ACTIVITY → Beginning with the line below that contains "Lemma createPayment_without_order" and ending with the line that contains "simpl. rewrite Ho.", copy every line exactly. Copy nothing else.
━━ DATA FOR THIS EXERCISE ━━
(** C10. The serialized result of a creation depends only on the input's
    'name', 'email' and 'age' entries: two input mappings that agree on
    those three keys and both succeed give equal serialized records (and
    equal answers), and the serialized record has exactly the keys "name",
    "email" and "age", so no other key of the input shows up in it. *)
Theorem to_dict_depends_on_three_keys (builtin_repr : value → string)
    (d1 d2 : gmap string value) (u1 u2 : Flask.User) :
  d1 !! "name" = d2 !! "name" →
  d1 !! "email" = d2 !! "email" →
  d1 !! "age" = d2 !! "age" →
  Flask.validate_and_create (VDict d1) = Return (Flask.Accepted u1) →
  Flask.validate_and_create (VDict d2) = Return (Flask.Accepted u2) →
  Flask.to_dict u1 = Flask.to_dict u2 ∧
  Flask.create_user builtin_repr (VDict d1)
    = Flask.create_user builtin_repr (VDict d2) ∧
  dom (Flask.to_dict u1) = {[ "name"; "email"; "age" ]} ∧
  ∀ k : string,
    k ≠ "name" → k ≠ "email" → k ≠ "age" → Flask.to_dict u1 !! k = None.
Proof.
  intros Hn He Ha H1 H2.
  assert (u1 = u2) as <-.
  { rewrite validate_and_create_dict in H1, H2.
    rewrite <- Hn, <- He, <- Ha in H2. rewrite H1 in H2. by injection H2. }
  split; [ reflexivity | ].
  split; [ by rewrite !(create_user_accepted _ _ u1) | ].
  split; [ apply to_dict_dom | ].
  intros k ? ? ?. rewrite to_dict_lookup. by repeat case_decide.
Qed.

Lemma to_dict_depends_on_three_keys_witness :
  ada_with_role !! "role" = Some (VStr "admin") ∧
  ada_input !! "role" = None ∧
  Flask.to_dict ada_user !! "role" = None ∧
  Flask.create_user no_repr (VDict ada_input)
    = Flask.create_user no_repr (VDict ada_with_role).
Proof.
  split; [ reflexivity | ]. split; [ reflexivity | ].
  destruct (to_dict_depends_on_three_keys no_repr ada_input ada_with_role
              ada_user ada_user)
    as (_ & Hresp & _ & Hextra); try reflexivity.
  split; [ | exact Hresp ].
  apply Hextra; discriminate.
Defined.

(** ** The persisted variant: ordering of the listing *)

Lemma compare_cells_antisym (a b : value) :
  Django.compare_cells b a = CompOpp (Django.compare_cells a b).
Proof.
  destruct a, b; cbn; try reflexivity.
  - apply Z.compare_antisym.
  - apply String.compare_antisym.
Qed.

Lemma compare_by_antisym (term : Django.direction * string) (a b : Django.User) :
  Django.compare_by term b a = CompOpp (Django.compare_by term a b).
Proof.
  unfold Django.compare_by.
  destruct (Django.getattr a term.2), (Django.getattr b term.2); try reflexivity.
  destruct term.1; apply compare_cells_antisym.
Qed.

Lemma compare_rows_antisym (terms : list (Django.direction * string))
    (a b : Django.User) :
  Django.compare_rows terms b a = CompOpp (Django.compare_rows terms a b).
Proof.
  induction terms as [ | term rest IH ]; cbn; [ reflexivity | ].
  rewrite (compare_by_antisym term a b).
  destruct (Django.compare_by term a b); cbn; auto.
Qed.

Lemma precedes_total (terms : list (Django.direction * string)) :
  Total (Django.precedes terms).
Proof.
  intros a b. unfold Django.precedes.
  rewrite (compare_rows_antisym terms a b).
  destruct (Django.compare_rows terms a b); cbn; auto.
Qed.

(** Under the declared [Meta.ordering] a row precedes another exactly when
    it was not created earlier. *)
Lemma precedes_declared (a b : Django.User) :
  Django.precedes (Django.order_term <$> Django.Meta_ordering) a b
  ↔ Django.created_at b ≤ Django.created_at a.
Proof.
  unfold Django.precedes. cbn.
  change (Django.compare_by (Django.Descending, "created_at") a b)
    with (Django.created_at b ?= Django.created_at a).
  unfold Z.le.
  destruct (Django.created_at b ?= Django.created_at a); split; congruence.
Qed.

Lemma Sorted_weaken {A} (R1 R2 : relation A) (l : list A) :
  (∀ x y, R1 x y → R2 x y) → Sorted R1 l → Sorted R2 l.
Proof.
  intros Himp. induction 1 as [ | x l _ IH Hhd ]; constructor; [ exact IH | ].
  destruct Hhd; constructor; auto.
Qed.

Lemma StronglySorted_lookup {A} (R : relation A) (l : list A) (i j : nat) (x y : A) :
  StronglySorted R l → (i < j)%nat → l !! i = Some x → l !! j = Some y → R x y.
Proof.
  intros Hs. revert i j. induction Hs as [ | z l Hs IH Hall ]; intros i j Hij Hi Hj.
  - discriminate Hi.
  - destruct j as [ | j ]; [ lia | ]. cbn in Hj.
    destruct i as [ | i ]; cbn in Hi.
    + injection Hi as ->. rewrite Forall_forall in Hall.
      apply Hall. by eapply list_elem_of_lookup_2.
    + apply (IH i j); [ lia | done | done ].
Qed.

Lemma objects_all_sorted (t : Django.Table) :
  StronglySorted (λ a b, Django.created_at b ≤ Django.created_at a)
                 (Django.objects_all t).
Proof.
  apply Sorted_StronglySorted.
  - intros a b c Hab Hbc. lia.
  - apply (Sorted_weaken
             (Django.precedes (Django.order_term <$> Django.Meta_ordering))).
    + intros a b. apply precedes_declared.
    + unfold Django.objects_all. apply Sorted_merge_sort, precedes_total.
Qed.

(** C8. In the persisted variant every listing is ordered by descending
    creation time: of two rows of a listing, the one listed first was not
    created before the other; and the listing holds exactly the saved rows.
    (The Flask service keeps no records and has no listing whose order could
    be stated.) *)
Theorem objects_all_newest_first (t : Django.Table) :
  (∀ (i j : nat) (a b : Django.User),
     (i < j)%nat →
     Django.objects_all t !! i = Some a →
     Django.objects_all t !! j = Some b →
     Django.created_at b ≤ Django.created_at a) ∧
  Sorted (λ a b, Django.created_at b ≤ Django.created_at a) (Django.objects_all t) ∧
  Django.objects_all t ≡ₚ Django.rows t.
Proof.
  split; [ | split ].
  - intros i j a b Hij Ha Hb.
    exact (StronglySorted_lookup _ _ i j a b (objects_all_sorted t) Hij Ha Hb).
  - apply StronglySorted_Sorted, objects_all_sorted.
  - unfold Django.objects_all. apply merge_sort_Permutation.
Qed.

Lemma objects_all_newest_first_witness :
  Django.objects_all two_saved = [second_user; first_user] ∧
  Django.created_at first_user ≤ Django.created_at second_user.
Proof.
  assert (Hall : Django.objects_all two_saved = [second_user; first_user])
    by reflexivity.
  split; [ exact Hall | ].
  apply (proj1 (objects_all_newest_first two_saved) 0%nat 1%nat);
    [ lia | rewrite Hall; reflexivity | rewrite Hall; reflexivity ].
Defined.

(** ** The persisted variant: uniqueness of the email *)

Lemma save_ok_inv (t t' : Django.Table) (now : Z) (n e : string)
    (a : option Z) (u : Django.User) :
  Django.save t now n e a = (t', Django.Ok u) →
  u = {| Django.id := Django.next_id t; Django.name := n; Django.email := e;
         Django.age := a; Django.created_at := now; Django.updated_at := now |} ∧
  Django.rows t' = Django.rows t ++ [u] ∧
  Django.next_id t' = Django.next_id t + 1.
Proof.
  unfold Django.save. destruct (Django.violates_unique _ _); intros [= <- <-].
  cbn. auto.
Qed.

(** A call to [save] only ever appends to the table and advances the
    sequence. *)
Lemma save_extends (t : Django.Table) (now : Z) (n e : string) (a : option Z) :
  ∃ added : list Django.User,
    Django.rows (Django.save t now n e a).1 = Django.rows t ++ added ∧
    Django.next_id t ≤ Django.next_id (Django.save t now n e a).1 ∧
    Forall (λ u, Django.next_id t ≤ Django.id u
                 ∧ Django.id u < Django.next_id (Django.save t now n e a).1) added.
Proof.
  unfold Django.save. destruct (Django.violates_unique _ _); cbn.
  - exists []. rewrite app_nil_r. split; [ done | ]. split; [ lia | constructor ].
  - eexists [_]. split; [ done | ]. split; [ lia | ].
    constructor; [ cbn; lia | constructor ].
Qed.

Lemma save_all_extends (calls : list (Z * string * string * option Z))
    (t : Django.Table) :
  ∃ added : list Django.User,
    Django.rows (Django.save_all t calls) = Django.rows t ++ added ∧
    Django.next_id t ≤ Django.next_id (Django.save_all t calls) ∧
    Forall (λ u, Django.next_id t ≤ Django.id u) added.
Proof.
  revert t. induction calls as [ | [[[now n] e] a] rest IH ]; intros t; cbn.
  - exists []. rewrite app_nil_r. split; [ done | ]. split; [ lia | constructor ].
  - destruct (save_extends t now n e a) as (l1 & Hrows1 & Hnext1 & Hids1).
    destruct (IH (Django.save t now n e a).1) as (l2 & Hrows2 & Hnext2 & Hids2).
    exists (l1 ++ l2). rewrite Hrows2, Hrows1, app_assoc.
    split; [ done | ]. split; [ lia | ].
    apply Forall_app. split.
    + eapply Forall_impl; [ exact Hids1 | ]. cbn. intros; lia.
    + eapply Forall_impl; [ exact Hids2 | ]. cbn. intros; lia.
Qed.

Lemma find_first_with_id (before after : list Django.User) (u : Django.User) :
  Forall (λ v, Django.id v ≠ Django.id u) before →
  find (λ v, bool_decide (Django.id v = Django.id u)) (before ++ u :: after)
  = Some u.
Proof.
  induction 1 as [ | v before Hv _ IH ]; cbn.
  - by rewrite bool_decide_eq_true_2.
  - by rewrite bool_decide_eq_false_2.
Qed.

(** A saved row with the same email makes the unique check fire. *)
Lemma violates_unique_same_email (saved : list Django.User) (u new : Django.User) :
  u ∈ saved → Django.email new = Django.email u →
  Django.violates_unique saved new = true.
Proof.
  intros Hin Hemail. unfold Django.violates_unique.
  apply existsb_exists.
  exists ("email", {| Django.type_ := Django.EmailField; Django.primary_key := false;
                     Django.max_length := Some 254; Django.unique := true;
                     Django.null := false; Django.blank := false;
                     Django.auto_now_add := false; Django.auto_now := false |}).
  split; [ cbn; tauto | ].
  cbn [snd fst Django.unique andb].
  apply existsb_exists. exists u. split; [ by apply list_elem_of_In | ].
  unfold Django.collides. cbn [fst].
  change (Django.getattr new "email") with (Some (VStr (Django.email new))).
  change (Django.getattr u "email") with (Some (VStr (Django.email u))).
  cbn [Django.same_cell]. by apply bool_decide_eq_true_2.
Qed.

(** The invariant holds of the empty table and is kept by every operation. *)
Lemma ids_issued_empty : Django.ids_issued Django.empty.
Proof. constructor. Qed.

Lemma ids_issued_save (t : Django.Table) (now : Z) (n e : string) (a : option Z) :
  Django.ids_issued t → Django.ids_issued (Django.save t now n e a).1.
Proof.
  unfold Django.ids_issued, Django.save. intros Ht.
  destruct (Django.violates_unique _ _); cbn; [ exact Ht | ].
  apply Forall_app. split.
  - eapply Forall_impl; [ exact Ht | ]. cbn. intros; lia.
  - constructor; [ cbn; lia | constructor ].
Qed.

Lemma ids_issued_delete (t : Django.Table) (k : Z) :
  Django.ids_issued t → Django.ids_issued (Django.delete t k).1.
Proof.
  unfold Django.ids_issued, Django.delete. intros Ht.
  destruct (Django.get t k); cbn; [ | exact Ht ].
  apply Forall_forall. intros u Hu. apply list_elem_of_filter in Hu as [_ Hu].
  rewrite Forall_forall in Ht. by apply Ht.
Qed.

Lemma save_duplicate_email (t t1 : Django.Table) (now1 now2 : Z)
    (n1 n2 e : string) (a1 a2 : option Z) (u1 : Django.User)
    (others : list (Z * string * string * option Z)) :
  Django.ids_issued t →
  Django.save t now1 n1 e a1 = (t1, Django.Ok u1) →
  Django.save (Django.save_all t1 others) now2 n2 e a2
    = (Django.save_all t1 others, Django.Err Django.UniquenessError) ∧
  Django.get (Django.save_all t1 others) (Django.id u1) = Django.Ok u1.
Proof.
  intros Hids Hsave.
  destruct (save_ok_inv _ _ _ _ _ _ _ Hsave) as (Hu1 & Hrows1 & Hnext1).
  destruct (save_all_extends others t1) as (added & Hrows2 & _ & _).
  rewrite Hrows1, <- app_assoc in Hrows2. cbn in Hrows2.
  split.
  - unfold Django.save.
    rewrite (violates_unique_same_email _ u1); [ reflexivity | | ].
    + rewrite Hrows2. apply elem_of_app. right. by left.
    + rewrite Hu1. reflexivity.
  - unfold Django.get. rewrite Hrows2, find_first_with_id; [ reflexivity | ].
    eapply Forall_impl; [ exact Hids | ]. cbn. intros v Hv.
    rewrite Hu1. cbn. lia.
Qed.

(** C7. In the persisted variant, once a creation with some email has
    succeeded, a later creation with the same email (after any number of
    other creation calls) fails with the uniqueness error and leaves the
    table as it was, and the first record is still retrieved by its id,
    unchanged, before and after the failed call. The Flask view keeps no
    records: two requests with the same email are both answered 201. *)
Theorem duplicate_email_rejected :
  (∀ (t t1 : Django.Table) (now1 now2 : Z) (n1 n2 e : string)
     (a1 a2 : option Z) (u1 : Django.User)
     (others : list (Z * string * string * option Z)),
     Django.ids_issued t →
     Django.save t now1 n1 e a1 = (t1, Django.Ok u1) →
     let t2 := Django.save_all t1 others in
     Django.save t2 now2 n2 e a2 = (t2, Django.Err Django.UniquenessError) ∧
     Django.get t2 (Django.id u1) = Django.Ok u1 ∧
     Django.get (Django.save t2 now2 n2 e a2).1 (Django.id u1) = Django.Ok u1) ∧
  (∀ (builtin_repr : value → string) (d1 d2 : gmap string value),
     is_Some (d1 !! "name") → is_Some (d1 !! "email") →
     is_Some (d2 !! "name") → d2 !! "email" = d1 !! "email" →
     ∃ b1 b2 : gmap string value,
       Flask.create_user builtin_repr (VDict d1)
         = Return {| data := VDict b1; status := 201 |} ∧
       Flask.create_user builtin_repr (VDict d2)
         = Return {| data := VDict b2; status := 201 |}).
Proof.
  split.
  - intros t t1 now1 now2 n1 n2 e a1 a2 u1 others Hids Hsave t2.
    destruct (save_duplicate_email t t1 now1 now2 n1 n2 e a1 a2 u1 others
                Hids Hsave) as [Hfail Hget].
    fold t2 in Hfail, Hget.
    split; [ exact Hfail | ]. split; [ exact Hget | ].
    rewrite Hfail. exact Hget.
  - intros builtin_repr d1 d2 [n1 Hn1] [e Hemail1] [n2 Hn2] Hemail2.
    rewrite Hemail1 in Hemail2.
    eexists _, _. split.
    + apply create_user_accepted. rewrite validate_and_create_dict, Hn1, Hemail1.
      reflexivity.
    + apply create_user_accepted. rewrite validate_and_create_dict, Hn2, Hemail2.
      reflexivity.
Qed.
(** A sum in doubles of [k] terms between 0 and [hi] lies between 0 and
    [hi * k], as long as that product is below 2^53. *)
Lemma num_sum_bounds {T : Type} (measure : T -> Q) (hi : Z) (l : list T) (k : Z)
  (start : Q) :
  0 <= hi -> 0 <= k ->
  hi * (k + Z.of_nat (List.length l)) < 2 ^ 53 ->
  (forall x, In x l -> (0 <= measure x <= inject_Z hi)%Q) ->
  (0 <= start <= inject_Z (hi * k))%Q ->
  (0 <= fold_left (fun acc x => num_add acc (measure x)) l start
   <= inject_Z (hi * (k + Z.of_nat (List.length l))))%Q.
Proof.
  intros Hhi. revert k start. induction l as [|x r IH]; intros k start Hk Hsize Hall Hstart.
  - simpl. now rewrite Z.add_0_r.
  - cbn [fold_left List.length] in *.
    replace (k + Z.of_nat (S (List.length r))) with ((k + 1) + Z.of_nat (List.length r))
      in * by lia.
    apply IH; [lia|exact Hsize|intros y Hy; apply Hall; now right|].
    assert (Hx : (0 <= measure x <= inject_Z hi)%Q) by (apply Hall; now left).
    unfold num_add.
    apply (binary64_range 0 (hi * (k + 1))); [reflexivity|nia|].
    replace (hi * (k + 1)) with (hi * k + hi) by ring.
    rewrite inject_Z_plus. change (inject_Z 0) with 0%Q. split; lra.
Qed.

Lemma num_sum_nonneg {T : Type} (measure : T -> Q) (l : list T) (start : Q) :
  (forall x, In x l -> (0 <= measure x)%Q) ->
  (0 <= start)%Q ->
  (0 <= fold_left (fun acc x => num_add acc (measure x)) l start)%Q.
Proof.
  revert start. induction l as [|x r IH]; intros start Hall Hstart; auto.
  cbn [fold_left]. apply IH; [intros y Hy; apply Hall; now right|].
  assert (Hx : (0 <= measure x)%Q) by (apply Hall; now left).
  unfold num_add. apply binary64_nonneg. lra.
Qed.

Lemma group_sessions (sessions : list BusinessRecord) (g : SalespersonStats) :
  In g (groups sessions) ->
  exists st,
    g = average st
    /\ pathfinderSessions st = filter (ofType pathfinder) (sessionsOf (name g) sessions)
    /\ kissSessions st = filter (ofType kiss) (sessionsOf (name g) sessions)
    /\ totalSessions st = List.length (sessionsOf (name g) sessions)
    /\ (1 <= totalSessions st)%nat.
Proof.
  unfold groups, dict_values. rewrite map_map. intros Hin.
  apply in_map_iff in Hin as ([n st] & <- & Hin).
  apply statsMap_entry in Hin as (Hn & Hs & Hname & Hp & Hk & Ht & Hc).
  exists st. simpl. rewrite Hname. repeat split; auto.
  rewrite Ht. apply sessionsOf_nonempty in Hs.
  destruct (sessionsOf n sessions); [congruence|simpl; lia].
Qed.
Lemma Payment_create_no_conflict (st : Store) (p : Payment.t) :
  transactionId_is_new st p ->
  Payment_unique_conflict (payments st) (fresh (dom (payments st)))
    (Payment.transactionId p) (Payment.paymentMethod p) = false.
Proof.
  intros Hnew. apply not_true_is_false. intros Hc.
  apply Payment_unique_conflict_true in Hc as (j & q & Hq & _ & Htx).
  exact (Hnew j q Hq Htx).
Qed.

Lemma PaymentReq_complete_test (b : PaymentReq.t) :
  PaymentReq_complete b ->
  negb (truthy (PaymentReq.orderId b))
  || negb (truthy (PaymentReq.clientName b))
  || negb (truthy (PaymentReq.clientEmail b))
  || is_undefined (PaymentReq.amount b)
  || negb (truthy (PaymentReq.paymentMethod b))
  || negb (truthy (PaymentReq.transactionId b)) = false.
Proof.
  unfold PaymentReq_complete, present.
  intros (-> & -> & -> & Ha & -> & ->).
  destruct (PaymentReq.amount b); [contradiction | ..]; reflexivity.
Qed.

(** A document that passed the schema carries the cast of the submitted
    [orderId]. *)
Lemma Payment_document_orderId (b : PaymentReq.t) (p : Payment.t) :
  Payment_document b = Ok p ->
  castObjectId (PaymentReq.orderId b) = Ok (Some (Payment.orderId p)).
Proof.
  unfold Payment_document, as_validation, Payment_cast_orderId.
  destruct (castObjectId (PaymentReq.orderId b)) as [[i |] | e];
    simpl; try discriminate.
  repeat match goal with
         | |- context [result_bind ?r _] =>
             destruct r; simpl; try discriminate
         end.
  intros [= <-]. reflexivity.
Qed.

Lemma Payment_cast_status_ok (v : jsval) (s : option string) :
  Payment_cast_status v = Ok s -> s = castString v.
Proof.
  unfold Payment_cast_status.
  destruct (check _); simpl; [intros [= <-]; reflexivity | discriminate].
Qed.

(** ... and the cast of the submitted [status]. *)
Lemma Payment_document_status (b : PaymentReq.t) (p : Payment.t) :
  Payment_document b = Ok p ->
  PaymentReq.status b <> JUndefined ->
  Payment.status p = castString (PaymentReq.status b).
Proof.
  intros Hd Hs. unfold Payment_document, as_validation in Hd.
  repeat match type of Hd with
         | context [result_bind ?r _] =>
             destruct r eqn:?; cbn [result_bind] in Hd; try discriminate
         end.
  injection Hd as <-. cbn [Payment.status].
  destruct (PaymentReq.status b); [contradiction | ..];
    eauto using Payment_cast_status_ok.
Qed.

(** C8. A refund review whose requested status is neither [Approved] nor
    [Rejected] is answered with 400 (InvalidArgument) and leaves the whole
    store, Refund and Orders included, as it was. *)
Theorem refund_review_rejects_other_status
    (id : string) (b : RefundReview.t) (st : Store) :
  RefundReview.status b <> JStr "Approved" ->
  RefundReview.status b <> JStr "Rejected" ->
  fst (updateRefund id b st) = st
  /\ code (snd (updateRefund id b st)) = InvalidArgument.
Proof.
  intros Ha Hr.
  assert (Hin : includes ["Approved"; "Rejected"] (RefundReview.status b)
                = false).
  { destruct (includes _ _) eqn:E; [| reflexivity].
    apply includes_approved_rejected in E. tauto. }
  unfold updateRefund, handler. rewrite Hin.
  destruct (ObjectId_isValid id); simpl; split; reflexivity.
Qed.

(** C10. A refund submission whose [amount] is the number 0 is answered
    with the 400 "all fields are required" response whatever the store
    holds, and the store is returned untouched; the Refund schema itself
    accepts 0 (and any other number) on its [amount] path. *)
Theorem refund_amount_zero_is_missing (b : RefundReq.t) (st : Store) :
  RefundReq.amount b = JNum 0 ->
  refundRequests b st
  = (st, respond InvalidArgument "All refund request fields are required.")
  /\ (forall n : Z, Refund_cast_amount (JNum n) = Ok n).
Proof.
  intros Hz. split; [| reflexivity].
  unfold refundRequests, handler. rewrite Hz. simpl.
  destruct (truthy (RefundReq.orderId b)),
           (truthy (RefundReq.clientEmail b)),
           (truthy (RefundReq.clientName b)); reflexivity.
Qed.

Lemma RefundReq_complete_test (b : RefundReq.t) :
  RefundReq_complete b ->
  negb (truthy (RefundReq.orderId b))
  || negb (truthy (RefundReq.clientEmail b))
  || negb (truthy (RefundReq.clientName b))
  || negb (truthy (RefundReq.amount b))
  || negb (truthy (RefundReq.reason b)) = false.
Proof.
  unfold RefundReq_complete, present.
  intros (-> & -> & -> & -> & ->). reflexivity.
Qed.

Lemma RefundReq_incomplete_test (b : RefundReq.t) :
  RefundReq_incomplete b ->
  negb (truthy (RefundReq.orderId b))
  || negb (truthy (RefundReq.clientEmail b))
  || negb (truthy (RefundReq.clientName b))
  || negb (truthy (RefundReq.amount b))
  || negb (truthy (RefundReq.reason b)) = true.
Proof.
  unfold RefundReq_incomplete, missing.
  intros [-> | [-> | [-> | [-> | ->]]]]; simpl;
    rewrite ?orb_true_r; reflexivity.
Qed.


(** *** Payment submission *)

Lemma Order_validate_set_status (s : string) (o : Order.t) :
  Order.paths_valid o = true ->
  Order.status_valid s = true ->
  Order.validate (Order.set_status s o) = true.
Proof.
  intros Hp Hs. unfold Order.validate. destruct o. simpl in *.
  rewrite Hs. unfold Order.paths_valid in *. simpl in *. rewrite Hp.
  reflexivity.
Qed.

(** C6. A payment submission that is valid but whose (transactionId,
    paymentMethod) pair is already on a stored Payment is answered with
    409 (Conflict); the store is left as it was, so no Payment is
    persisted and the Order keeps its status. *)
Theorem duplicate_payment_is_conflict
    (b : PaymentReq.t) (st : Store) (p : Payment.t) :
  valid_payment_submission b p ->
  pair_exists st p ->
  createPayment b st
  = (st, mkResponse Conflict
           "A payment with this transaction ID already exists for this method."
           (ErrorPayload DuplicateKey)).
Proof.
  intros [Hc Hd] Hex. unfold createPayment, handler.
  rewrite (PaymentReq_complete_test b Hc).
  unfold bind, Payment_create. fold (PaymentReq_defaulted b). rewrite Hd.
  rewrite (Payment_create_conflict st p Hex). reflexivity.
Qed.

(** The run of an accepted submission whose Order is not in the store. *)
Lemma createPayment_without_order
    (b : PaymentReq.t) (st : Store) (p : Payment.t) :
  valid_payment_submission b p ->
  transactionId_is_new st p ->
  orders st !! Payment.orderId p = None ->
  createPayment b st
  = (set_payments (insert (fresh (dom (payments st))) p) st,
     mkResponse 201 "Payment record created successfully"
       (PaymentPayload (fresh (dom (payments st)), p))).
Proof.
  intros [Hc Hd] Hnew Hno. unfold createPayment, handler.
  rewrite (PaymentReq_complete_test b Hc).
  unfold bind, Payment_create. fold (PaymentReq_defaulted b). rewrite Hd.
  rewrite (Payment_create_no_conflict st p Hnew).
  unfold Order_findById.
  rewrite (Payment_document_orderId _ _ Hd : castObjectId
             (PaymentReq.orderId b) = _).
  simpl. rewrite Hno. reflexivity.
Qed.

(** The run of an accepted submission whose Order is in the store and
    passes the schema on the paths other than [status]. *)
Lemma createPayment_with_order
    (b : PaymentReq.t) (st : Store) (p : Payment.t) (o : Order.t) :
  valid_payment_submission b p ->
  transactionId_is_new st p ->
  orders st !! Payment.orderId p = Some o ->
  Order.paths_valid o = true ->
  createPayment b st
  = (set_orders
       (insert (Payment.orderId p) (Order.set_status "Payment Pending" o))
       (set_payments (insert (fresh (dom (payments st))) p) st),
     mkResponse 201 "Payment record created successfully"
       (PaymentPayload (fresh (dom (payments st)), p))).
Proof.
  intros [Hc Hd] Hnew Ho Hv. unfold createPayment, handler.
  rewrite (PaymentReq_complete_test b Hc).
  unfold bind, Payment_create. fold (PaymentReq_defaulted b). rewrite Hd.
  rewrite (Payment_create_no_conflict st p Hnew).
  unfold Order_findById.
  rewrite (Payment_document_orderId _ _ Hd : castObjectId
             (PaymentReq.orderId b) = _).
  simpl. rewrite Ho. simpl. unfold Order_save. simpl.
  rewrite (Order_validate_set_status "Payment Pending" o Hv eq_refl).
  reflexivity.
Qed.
━━━
SOLUTION FOR THIS EXERCISE →
Lemma createPayment_without_order
    (b : PaymentReq.t) (st : Store) (p : Payment.t) :
  valid_payment_submission b p ->
  transactionId_is_new st p ->
  orders st !! Payment.orderId p = None ->
  createPayment b st
  = (set_payments (insert (fresh (dom (payments st))) p) st,
     mkResponse 201 "Payment record created successfully"
       (PaymentPayload (fresh (dom (payments st)), p))).
Proof.
  intros [Hc Hd] Hnew Hno. unfold createPayment, handler.
  rewrite (PaymentReq_complete_test b Hc).
  unfold bind, Payment_create. fold (PaymentReq_defaulted b). rewrite Hd.
  rewrite (Payment_create_no_conflict st p Hnew).
  unfold Order_findById.
  rewrite (Payment_document_orderId _ _ Hd : castObjectId
             (PaymentReq.orderId b) = _).
  simpl. rewrite Hno. reflexivity.
Qed.

(** The run of an accepted submission whose Order is in the store and
    passes the schema on the paths other than [status]. *)
Lemma createPayment_with_order
    (b : PaymentReq.t) (st : Store) (p : Payment.t) (o : Order.t) :
  valid_payment_submission b p ->
  transactionId_is_new st p ->
  orders st !! Payment.orderId p = Some o ->
  Order.paths_valid o = true ->
  createPayment b st
  = (set_orders
       (insert (Payment.orderId p) (Order.set_status "Payment Pending" o))
       (set_payments (insert (fresh (dom (payments st))) p) st),
     mkResponse 201 "Payment record created successfully"
       (PaymentPayload (fresh (dom (payments st)), p))).
Proof.
  intros [Hc Hd] Hnew Ho Hv. unfold createPayment, handler.
  rewrite (PaymentReq_complete_test b Hc).
  unfold bind, Payment_create. fold (PaymentReq_defaulted b). rewrite Hd.
  rewrite (Payment_create_no_conflict st p Hnew).
  unfold Order_findById.
  rewrite (Payment_document_orderId _ _ Hd : castObjectId
             (PaymentReq.orderId b) = _).
  simpl. rewrite Ho. simpl. unfold Order_save. simpl.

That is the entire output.